The problems are related to emissions of particulate and nitrogen oxide from the so-called “biomass” plant off Highway 99.
Seneca Sustainable Energy General Manager Richard Re says the problem is most likely an anomaly in the testing and not a true breach of air pollution limits.
“It’s extremely frustrating,” Re said Monday. “We did the first set of tests and expected everything would turn out fine.”
The emissions pose no threat to human health, air agency Director Merlyn Hough said Monday.
The agency set up a timeline for the company to conduct a more sophisticated test that could prove the initial results were false and that the pollution control equipment is working as required.
The company must submit its testing plan on Wednesday, conduct the test by Oct. 12 and report results to the air agency within 45 days. If the results show that the plant is in fact violating emissions limits, the company has three months to submit an action plan and to pursue reasonable technological controls.
The pollution problem is likely to arouse the critics of the plant, including the Eugene-based Oregon Toxics Alliance, which argued the plant would degrade the air.
“It’s been controversial throughout,” Hough said, adding there have been no complaints since the plant went online in February.
“There hasn’t been concerns about visual emissions; in fact, it appears to the person driving by as a very clean operation.”
The Oregon Toxics Alliance could not be reached for comment late Monday afternoon.
The $50 million biomass power plant burns mill waste and logging residue to create 19.5 to 20 megawatts of power, enough to keep the lights on in more than 13,000 homes. It takes about 30 truckloads of biomass daily to power the plant.
To build the “cleanest renewable biomass energy plant in the United States,” Seneca installed about $11.5 million in pollution controls, Re said.
One of the pollution devices, a selective noncatalytic reduction, or SNCR device, appears to be the cause of the current problem, Re said.

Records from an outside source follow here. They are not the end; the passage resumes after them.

(* ===== verification/UrlGuard.v ===== *)
(** The guard on outbound URLs, [util/url_allowlist.py]: a URL is parsed, its host
    resolved, and every address, with every IPv4 address hidden in it, compared with
    the lists of what may not be contacted.

    [urlparse] is the one of CPython 3.11, on ASCII text.  The resolver and the
    environment are parameters: [resolve host] is the list of the address texts
    [getaddrinfo] returns, [None] when it raises; an entry without a text, which the
    code skips, is not in the list. *)
From Stdlib Require Import ZArith Lia Ascii.
From stdpp Require Import base tactics strings list pretty.
From S2P Require Import Prelude PyStr PyVal IpAddr.

Local Open Scope Z_scope.
Local Open Scope quirk_scope.

(** * [urllib.parse] *)

Record url_parts := { u_scheme : string; u_netloc : string; u_path : string }.

Definition is_c0_or_space (c : ascii) : bool := (nat_of_ascii c <=? 32)%nat.
Definition is_unsafe_byte (c : ascii) : bool := match nat_of_ascii c with 9 | 10 | 13 => true | _ => false end%nat.
Definition is_alpha (c : ascii) : bool := is_lower c || is_upper c.
Definition is_scheme_char (c : ascii) : bool := is_alpha c || is_digit c || contains "+-." (str1 c).

(** The scheme, lower-cased, and the rest of the URL. *)
Definition split_scheme (url : string) : string * string :=
  match split_once ":"%char url, url with
  | Some (pre, rest), String c _ =>
      if truthy_str (Some pre) && is_alpha c && every is_scheme_char pre then (lower pre, rest) else (EmptyString, url)
  | _, _ => (EmptyString, url)
  end.

Definition is_netloc_end (c : ascii) : bool := contains "/?#" (str1 c).

(** The part before the first character satisfying [p], and the rest from it on. *)
Fixpoint span_until (p : ascii -> bool) (s : string) : string * string :=
  match s with
  | EmptyString => (EmptyString, EmptyString)
  | String c s' => if p c then (EmptyString, s) else let '(a, b) := span_until p s' in (String c a, b)
  end.

(** [str.partition] and what follows the last separator, [str.rpartition(sep)[2]]. *)
Definition before (sep : ascii) (s : string) : string :=
  match split_once sep s with Some (a, _) => a | None => s end.
Definition after (sep : ascii) (s : string) : string :=
  match split_once sep s with Some (_, b) => b | None => EmptyString end.
Definition after_last (sep : ascii) (s : string) : string :=
  match rsplit_once sep s with Some (_, b) => b | None => s end.

Definition INVALID_IPV6_URL : pyexn := ValueError "Invalid IPv6 URL".

(** [_check_bracketed_host]: an address of version 6, or of a future version. *)
Definition check_bracketed_host (h : string) : pyres unit :=
  if startswith h "v" then
    let v := before "."%char (str_drop 1 h) in
    if truthy_str (Some v) && every is_hex_digit v && truthy_str (Some (after "."%char h)) then Ok tt
    else Raise (ValueError "IPvFuture address is invalid")
  else match parse_ip h with
       | Some (IPv6 _ _) => Ok tt
       | Some (IPv4 _) => Raise (ValueError "An IPv4 address cannot be in brackets")
       | None => Raise (ValueError "does not appear to be an IPv4 or IPv6 address")
       end.

(** [_check_bracketed_netloc] *)
Definition check_bracketed_netloc (netloc : string) : pyres unit :=
  let hostinfo := after_last "@"%char netloc in
  match split_once "["%char hostinfo with
  | Some (before_bracket, bracketed) =>
      let port := after "]"%char bracketed in
      if truthy_str (Some before_bracket) then Raise INVALID_IPV6_URL
      else if truthy_str (Some port) && negb (startswith port ":") then Raise INVALID_IPV6_URL
      else check_bracketed_host (before "]"%char bracketed)
  | None => check_bracketed_host (before ":"%char hostinfo)
  end.

(** [_splitparams]: the parameters of the last segment of the path. *)
Definition path_without_params (path : string) : string :=
  match rsplit_once "/"%char path with
  | Some (front, segment) => front +:+ "/" +:+ before ";"%char segment
  | None => before ";"%char path
  end.

Definition uses_params : list string :=
  [EmptyString; "ftp"; "hdl"; "prospero"; "http"; "imap"; "https"; "shttp"; "rtsp"; "rtspu"; "sip"; "sips"; "mms";
   "sftp"; "tel"].

Definition urlparse (url : string) : pyres url_parts :=
  let url := remove_chars is_unsafe_byte (lstrip_by is_c0_or_space url) in
  let '(scheme, rest) := split_scheme url in
  let '(netloc, rest) := if startswith rest "//" then span_until is_netloc_end (str_drop 2 rest) else (EmptyString, rest) in
  let opens := contains netloc "[" in
  let closes := contains netloc "]" in
  let! _ := if xorb opens closes then Raise INVALID_IPV6_URL
            else if opens then check_bracketed_netloc netloc else Ok tt in
  let path := before "?"%char (before "#"%char rest) in
  Ok {| u_scheme := scheme; u_netloc := netloc;
        u_path := if str_in scheme uses_params then path_without_params path else path |}.

(** [_hostinfo] *)
Definition hostinfo (u : url_parts) : string * string :=
  let h := after_last "@"%char (u_netloc u) in
  match split_once "["%char h with
  | Some (_, bracketed) => (before "]"%char bracketed, after ":"%char (after "]"%char bracketed))
  | None => (before ":"%char h, after ":"%char h)
  end.

(** [hostname]: lower-cased up to the zone; empty where the code has [None]. *)
Definition hostname (u : url_parts) : string :=
  let h := (hostinfo u).1 in
  match split_once "%"%char h with
  | Some (name, zone) => lower name +:+ "%" +:+ zone
  | None => lower h
  end.

Definition port (u : url_parts) : pyres (option Z) :=
  let p := (hostinfo u).2 in
  if negb (truthy_str (Some p)) then Ok None
  else if every is_digit p then
    match int_of_str p with
    | Some n => if n <=? 65535 then Ok (Some n) else Raise (ValueError "Port out of range 0-65535")
    | None => Raise (ValueError "Exceeds the limit for integer string conversion")
    end
  else Raise (ValueError "Port could not be cast to integer value").

(** * The verdict *)

Record ValidationResult := { ok : bool; reason : string; redacted_preview : string; resolved_ip : string }.

#[export] Instance ValidationResult_eq_dec : EqDecision ValidationResult.
Proof. solve_decision. Defined.

Definition RC_INTERNAL_IP : string := "internal_ip".
Definition RC_LOOPBACK : string := "loopback".
Definition RC_LINK_LOCAL : string := "link_local".
Definition RC_METADATA_SERVICE_IP : string := "metadata_service_ip".
Definition RC_SCHEME_PREFIX : string := "scheme_prefix".
Definition RC_DNS_FAILURE : string := "dns_failure".
Definition RC_CONSOLE_ENDPOINT : string := "console_endpoint".

Definition METADATA_IPS : list ip_address :=
  [IPv4 0xa9fea9fe; IPv6 0xfd000ec2000000000000000000000254 None; IPv4 0x646464c8].
Definition METADATA_HOSTS : list string := ["metadata.google.internal"; "metadata"; "metadata.goog"].
Definition ALLOWED_SCHEMES : list string := ["http"; "https"].

Definition NAT64_WKP : ip_network := v6net 0x0064ff9b000000000000000000000000 96.
Definition NAT64_LOCAL : ip_network := v6net 0x0064ff9b000100000000000000000000 48.
Definition V4_COMPATIBLE : ip_network := v6net 0 96.
Definition V4_TRANSLATED : ip_network := v6net 0xffff000000000000 96.
Definition RFC6052_LAYOUTS : list (Z * list (Z * Z)) :=
  [(48, [(48, 16); (72, 16)]); (56, [(56, 8); (72, 24)]); (64, [(72, 32)]); (96, [(96, 32)])].

(** ** The preview *)

Definition is_ctrl (c : ascii) : bool := ((nat_of_ascii c <=? 31) || (nat_of_ascii c =? 127))%nat.

(** The characters [[^/@]*@] takes from here, where it matches. *)
Fixpoint userinfo_length (s : string) : option nat :=
  match s with
  | EmptyString => None
  | String c s' => if bool_decide (c = "@"%char) then Some 1%nat
                   else if bool_decide (c = "/"%char) then None else S <$> userinfo_length s'
  end.

(** [re.sub(r"//[^/@]*@", "//", s)]; [skip] characters of the last match are still to
    be passed. *)
Fixpoint strip_userinfo (skip : nat) (s : string) : string :=
  match s with
  | EmptyString => EmptyString
  | String c s' =>
      match skip with
      | S k => strip_userinfo k s'
      | O => match (if startswith s "//" then userinfo_length (str_drop 2 s) else None) with
             | Some n => "//" +:+ strip_userinfo (n + 1) s'
             | None => String c (strip_userinfo 0 s')
             end
      end
  end.

Definition PREVIEW_LEN : nat := 32.

(** The scheme, host, port and path of a URL that has a scheme and a host; [None] where
    the code falls back. *)
Definition rebuilt (cleaned : string) : pyres (option string) :=
  let! parsed := urlparse cleaned in
  if negb (truthy_str (Some (u_scheme parsed))) || negb (truthy_str (Some (hostname parsed))) then Ok None
  else
    let! p := port parsed in
    let netloc := match p with Some n => hostname parsed +:+ ":" +:+ pretty n | None => hostname parsed end in
    Ok (Some (u_scheme parsed +:+ "://" +:+ netloc +:+ u_path parsed)).

Definition redact_url_preview (raw : string) : string :=
  let cleaned := strip_userinfo 0 (remove_chars is_ctrl raw) in
  match rebuilt cleaned with
  | Ok (Some s) => str_take PREVIEW_LEN s
  | Ok None | Raise _ => str_take PREVIEW_LEN cleaned
  end.

Definition reject (rc url : string) : ValidationResult :=
  {| ok := false; reason := rc; redacted_preview := redact_url_preview url; resolved_ip := EmptyString |}.

(** ** The addresses inside an address *)

Definition strip_zone_id (addr : string) : string := before "%"%char addr.

Definition bits (value first count : Z) : Z := Z.land (Z.shiftr value (128 - first - count)) (Z.ones count).

Definition layout_value (value : Z) (parts : list (Z * Z)) : Z :=
  foldl (fun v4 p => Z.lor (Z.shiftl v4 p.2) (bits value p.1 p.2)) 0 parts.

Definition low32 (value : Z) : Z := Z.land value 0xffffffff.

(** [list(dict.fromkeys(l))]: the first of each value, in order. *)
Fixpoint first_of_each (seen l : list Z) : list Z :=
  match l with
  | [] => []
  | x :: rest => if bool_decide (x ∈ seen) then first_of_each seen rest else x :: first_of_each (x :: seen) rest
  end.

Definition embedded_ipv4s (ip : ip_address) : list ip_address :=
  match ip with
  | IPv4 _ => []
  | IPv6 value _ =>
      let out :=
        match ipv4_mapped value with Some n => [n] | None => [] end
        ++ match sixtofour value with Some n => [n] | None => [] end
        ++ match teredo value with Some (server, client) => [server; client] | None => [] end
        ++ (if in_network ip NAT64_WKP || in_network ip V4_TRANSLATED then [low32 value] else [])
        ++ (if in_network ip V4_COMPATIBLE && (1 <? value) then [low32 value] else [])
        ++ (if in_network ip NAT64_LOCAL then map (fun l => layout_value value l.2) RFC6052_LAYOUTS else []) in
      map IPv4 (first_of_each [] out)
  end.

Definition candidates (ip : ip_address) : list ip_address := ip :: embedded_ipv4s ip.

Section Guard.
Context (env : string -> option string) (resolve : string -> option (list string)).

(** ** The console's own endpoint *)

Definition get_console_endpoint : option (string * Z) :=
  let host := strip (str_or_empty (env "QUIRK_SERVE_HOST")) in
  let port_raw := strip (str_or_empty (env "QUIRK_SERVE_PORT")) in
  if negb (truthy_str (Some host)) || negb (truthy_str (Some port_raw)) then None
  else match int_of_str port_raw with Some p => Some (host, p) | None => None end.

(** The addresses of the console's host: none from the resolver if one cannot be read,
    and the host itself when it is an address. *)
Definition console_ips (host : string) : list ip_address :=
  match resolve host with
  | Some texts => default [] (mapM (fun t => parse_ip (strip_zone_id t)) texts)
  | None => []
  end ++ match parse_ip host with Some a => [a] | None => [] end.

Definition is_console (url_port : Z) (cs : list ip_address) : bool :=
  match get_console_endpoint with
  | Some (host, p) => (url_port =? p) && existsb (fun c => bool_decide (c ∈ console_ips host)) cs
  | None => false
  end.

Definition classify_ip (ip : ip_address) (url : string) (allow_internal : bool) (url_port : Z) : option ValidationResult :=
  let cs := candidates ip in
  if existsb (fun c => bool_decide (c ∈ METADATA_IPS)) cs then Some (reject RC_METADATA_SERVICE_IP url)
  else if is_console url_port cs then Some (reject RC_CONSOLE_ENDPOINT url)
  else if allow_internal then None
  else if existsb is_loopback cs then Some (reject RC_LOOPBACK url)
  else if existsb is_link_local cs then Some (reject RC_LINK_LOCAL url)
  else if existsb (fun c => is_private c || is_reserved c) cs then Some (reject RC_INTERNAL_IP url)
  else None.

(** ** The validation *)

(** The addresses to check: the literal, or all the resolver returns; [None] when there
    are none or one cannot be read. *)
Definition addresses_of (host : string) : option (list ip_address) :=
  match parse_ip host with
  | Some a => Some [a]
  | None =>
      texts ← resolve host;
      addrs ← mapM (fun t => parse_ip (strip_zone_id t)) texts;
      match addrs with [] => None | _ => Some addrs end
  end.

Definition url_host (parsed : url_parts) : string := lower (hostname parsed).

Definition url_port (parsed : url_parts) : pyres Z :=
  let! p := port parsed in
  Ok (default (if str_eqb (u_scheme parsed) "https" then 443 else 80) p).

(** The first rejection of the addresses in turn. *)
Fixpoint first_rejection (url : string) (allow_internal : bool) (p : Z) (addrs : list ip_address) : option ValidationResult :=
  match addrs with
  | [] => None
  | a :: rest => match classify_ip a url allow_internal p with
                 | Some r => Some r
                 | None => first_rejection url allow_internal p rest
                 end
  end.

Definition validate_external_url (url : string) (allow_internal : bool) : pyres ValidationResult :=
  let! parsed := urlparse url in
  if negb (str_in (u_scheme parsed) ALLOWED_SCHEMES) then Ok (reject RC_SCHEME_PREFIX url)
  else if str_in (url_host parsed) METADATA_HOSTS then Ok (reject RC_METADATA_SERVICE_IP url)
  else match addresses_of (url_host parsed) with
       | None => Ok (reject RC_DNS_FAILURE url)
       | Some addrs =>
           match url_port parsed with
           | Raise _ => Ok (reject RC_SCHEME_PREFIX url)
           | Ok p => match first_rejection url allow_internal p addrs with
                     | Some r => Ok r
                     | None => Ok {| ok := true; reason := EmptyString; redacted_preview := EmptyString;
                                     resolved_ip := match addrs with a :: _ => ip_text a | [] => EmptyString end |}
                     end
           end
       end.
End Guard.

The SNCR is meant to clean nitrogen oxides from the plant’s emissions. The release of nitrogen oxides is of concern to air regulators because the gases react with hydrocarbons in the presence of sunlight to form ozone, or smog. Smog exacerbates asthma and other lung diseases.
Tests first conducted at the Seneca plant in April detected a surprising result. When the plant operated with the SNCR in place, it cleaned out the nitrogen oxides, but it generated an elevated level of larger-sized particulates, called PM 10. Particulates can be damaging to people’s lungs.
If Seneca ran the plant without the SNCR, the particulate emissions disappeared but the nitrogen oxides increased.
The theory is that in the SNCR, the urea that’s injected into the exhaust to bind with the nitrogen oxides and break them down also was attaching to a minute amount of sulfur in the exhaust to create another gas that potentially forms a tarry particulate after it left the emissions stack, Re said.
But the company doubts that’s happening.
“These are pseudo-particulates or artifacts,” Re said. “They’re not really occurring but in the test method. They’re not occurring when the flow goes out of the stack and into the atmosphere.”
Seneca managers decided that until they have resolved the problem, they will operate without the SNCR because, if they were wrong and excessive particulates were indeed coming out of the stack when the SNCR was running, that would be the bigger risk in the air in Lane County, Re said.
The amount of nitrogen oxides is so small in Lane County air that the air protection agency is not required by the federal government to continuously monitor levels, Hough said. Nitrogen oxides need sunlight to form smog, so it’s less of a problem in the fall and winter, the air agency says.
If Seneca emits significantly higher levels of nitrogen oxides while it operates without the SNCR, it will face additional fines: $3,800 for less than 20 tons above the limit over 12 months; $6,400 if it’s up to 40 tons in the year; and $15,200 if it exceeds 40 tons.
“We’re still committed to meet the standards, but the standards are so exacting it’s going to take longer than we have hoped,” Re said.